As the story unfolds, we see Kya emerge as a curious and brilliant artist with a knack for observing and interpreting her natural habitat and a love for the elusive Great Blue Heron, a marshland bird commonly seen in North America. Like the bird, Kya shows great self-reliance, determination, and an ability to care for herself. She craves human company, but she simultaneously remains afraid of it. Here, we see how Kya shows incredible strength as a lonesome survivor, but we are still left wondering what to make of her character.

When Tate, a childhood friend, shows a deep interest in her, Kya begins to experience love that she hasn’t experienced for a long time. But Tate leaves her, and Kya goes from grief to anger to returning to her former life of utter self-reliance. Kya finds herself romantically connected again, this time with Chase Andrews, who sexually assaults her. When the police arrest her, a lawyer named Tom Milton takes up her case, and eventually, Kya is acquitted of murdering Chase. She marries Tate to live a happy life, and it almost appears that Kya is innocent. But it’s not until the movie’s end that we discover that her dark side remains completely hidden. We find out that she does kill Chase, but the film leads us to resonate with its opening line: “A swamp knows all about death, and define necessarily define it as a tragedy. Certainly not a sin”. 

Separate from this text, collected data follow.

(* ===== verification/HleErrno.v ===== *)
(** The guest's errno (src/src/hle/hle_misc.cpp): where it lives and how handlers
    read and set it. *)

From S2P Require Import Prelude Env MemoryManager MemorySpec Machine HostAccess HleMonad.

Definition EINVAL : Z := 22.
Definition ENOMEM : Z := 12.
Definition ESRCH : Z := 3.

Definition ERRNO_ADDR : Z := 0xC0000100.

Section Errno.
Context {S : Type} `{M : !Machine S, HV : !HostView S}.
Implicit Types s : S.

(** [mem_read] into zeroed memory, the result ignored. *)
Definition rd (a n : Z) s : Z := le_value (default (unread a n s) (gread a n s)).

Definition guest_errno_addr s : Z := let tpidr := getr REG_TPIDR_EL0 s in if 8 <=? tpidr then tpidr ⊖ 8 ⊕ 0x100 else ERRNO_ADDR.
Definition hle_get_errno s : Z := s32 (rd (guest_errno_addr s) 4 s).
Definition hle_set_errno (value : Z) : hle S unit := fun s => mem_wr (guest_errno_addr s) (le_bytes 4 value) s.

End Errno.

It leads us to conclude that life is merely about surviving, even to the extent of securing ourselves at the expense of another. And it leaves us romanticizing solitude and justifying Kya’s actions. And when we see that her world was often cruel and unforgiving, her life and actions seem almost superhuman. She may as well be a ‘mere creature of the wild’ who lives a solitary yet daring life with the power of her survival instincts. 

The film raises an important question: Is the instinct to survive all there is to human life? If the answer is yes, then Kya led an incredible life. Her resilience in the face of loneliness and pain is truly admirable. But what if our life is essentially shaped by our ability to be relational? What if a dark side to our solitude must be consumed in the light of healthy relationships of love and support? Would Kya’s responses be different towards Chase had she experienced social interactions at a level that taught her how to discern Chase’s intentions towards her? 

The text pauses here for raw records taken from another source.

(* ===== verification/HleAllocSpec.v ===== *)
(** What the emulated allocation functions promise the guest: blocks, the budget
    of mappings, the program break and the contents of blocks. *)

From S2P Require Import Prelude Env HeapAllocator HeapSpec MemoryManager MemorySpec Machine HostAccess ElfSpec HleMonad HleErrno MappedSpec Lift SyscallHandler NativeThreads HleAlloc.

Create HintDb silent.

(** Registers X0 to X30 hold any 64-bit value, and writing a register maps no host
    memory. *)
Class WideRegs (E : Env) `{!RegLaws E, !HostMapLaws E} := {
  wide_reg r v : 0 <= r <= 30 -> 0 <= v < two64 -> reg_ok r v;
  host_blocks_write_reg r v e : host_blocks (write_reg r v e) = host_blocks e;
}.

(** * Powers of two *)

Lemma is_power_of_two_spec v : 0 <= v < two64 -> is_power_of_two v = true -> pow2 v.
Proof.
  intros Hv. unfold is_power_of_two. rewrite andb_true_iff, negb_true_iff, Z.eqb_neq, Z.eqb_eq. intros [Hne Hl].
  rewrite u64_small in Hl by u64_lia. exists (Z.log2 v). pose proof (Z.log2_nonneg v).
  assert (Z.log2 v < 64) by (apply Z.log2_lt_pow2; [lia|]; exact (proj2 Hv)). split; [lia|].
  destruct (Z.log2_spec v ltac:(lia)) as [H1 H2]. destruct (decide (v = 2 ^ Z.log2 v)) as [|Hd]; [done|]. exfalso.
  assert (Hb : Z.testbit (Z.land v (v - 1)) (Z.log2 v) = true).
  { rewrite Z.land_spec, Z.bit_log2 by lia. replace (Z.log2 v) with (Z.log2 (v - 1)) by (apply Z.log2_unique; lia).
    by rewrite Z.bit_log2 by lia. }
  by rewrite Hl, Z.bits_0 in Hb.
Qed.

Lemma pow2_mod8 al : pow2 al -> 8 <= al -> al mod 8 = 0.
Proof.
  intros (k & Hk & ->) Hal. apply Z.mod_divide; [done|].
  assert (3 <= k) by (destruct (decide (k < 3)); [|lia]; assert (k = 0 \/ k = 1 \/ k = 2) as [-> | [-> | ->]] by lia; lia).
  exists (2 ^ (k - 3)). replace k with (k - 3 + 3) at 1 by lia. by rewrite Z.pow_add_r by lia.
Qed.

(** * Blocks *)

(** One request for [n] bytes at a multiple of [al]: it fails and changes nothing,
    or yields a block of at least [n] bytes that meets no block in use. *)
Definition gives (m : gmap Z Z) (n al r : Z) (m' : gmap Z Z) : Prop :=
  (r = 0 /\ m' = m) \/
  (0 < r < two64 /\ (al | r) /\ exists k, request n <= k /\ m' = <[r := k]> m /\ forall b j, m !! b = Some j -> disj r k b j).

Section Blocks.
Context {E : Env} `{!HostAccess E, !GuestMemLaws E, !CpuMemLaws E, !RegLaws E, !HostAccessLaws E, !HostMapLaws E, !WideRegs E}.
Implicit Types s : mstate.

(** The blocks the guest holds. *)
Definition live_blocks s : gmap Z Z := allocations_ (heap_ (mm s)) ∪ dynamic_allocations_ (mm s).

Lemma live_blocks_spec s b k : mem_wf s -> live_blocks s !! b = Some k <-> live s b k.
Proof.
  intros H. unfold live_blocks, live. rewrite lookup_union_Some; [done|].
  apply map_disjoint_spec. intros a x y Hx Hy. apply live_heap in Hx; [|done]. apply live_dyn in Hy; [|done].
  unfold HEAP_BASE, HEAP_SIZE, DYNAMIC_ALLOC_BASE in *. lia.
Qed.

While it is true that she did not have the opportunity to have such kind of love and support, Kya’s responses to love and abuse would have been very different if she had people and resources to develop her emotional capacities. Instead, she only fostered a dark side that made her commit inhuman acts. She displayed incredible strength as a lonesome survivor. Yet she could not respond to abuse with the same grit and resilience. 

To make it clear, I am not arguing that abuse never happens to emotionally mature and relationally secure people. Nor am I arguing for a docile or a non-responsive attitude towards abuse. But I contend that relational love gives us the capacity to be wise in our dealings with others and gives us the resilience to resist abuse. Moreover, relational love allows us to experience life as more than mere survival. It enables us to see beyond our self-seeking attitudes and look to others for joy, strength, and hope. 

The character of Kya Clark embodies the strength of a lonesome survivor, displaying incredible resilience in the face of loneliness and adversity. Her deep connection with the natural world and her ability to thrive in solitude is admirable. However, the movie also delves deep into the darker aspects of her life, reevaluating a hidden capacity for violence and an inability to respond effectively to abuse. 

The film allows us to think about the essence of human life. While survival instincts are undoubtedly crucial for existence, the story prompts us to consider the role of healthy relationships and emotional development in shaping our responses to the world around us. Kya’s lack of meaningful social interactions and support hundred her ability to discern the intentions of others, leading to tragic consequences. It highlights the significance of relational love in fostering emotional maturity, resilience, and the capacity to navigate complex human interactions. 

Ultimately, the film ‘Where the Crawdads Sing’ emphasizes that human experiences are multifaceted and cannot be reduced to a simple dichotomy between survival instincts and relational love. Instead, it underscores the interplay between these elements, acknowledging that a balanced combination of self-reliance and the support of meaningful relationships can lead to a life beyond mere survival, embracing joy, strength, and hope in our journey through the complexities of the human experience.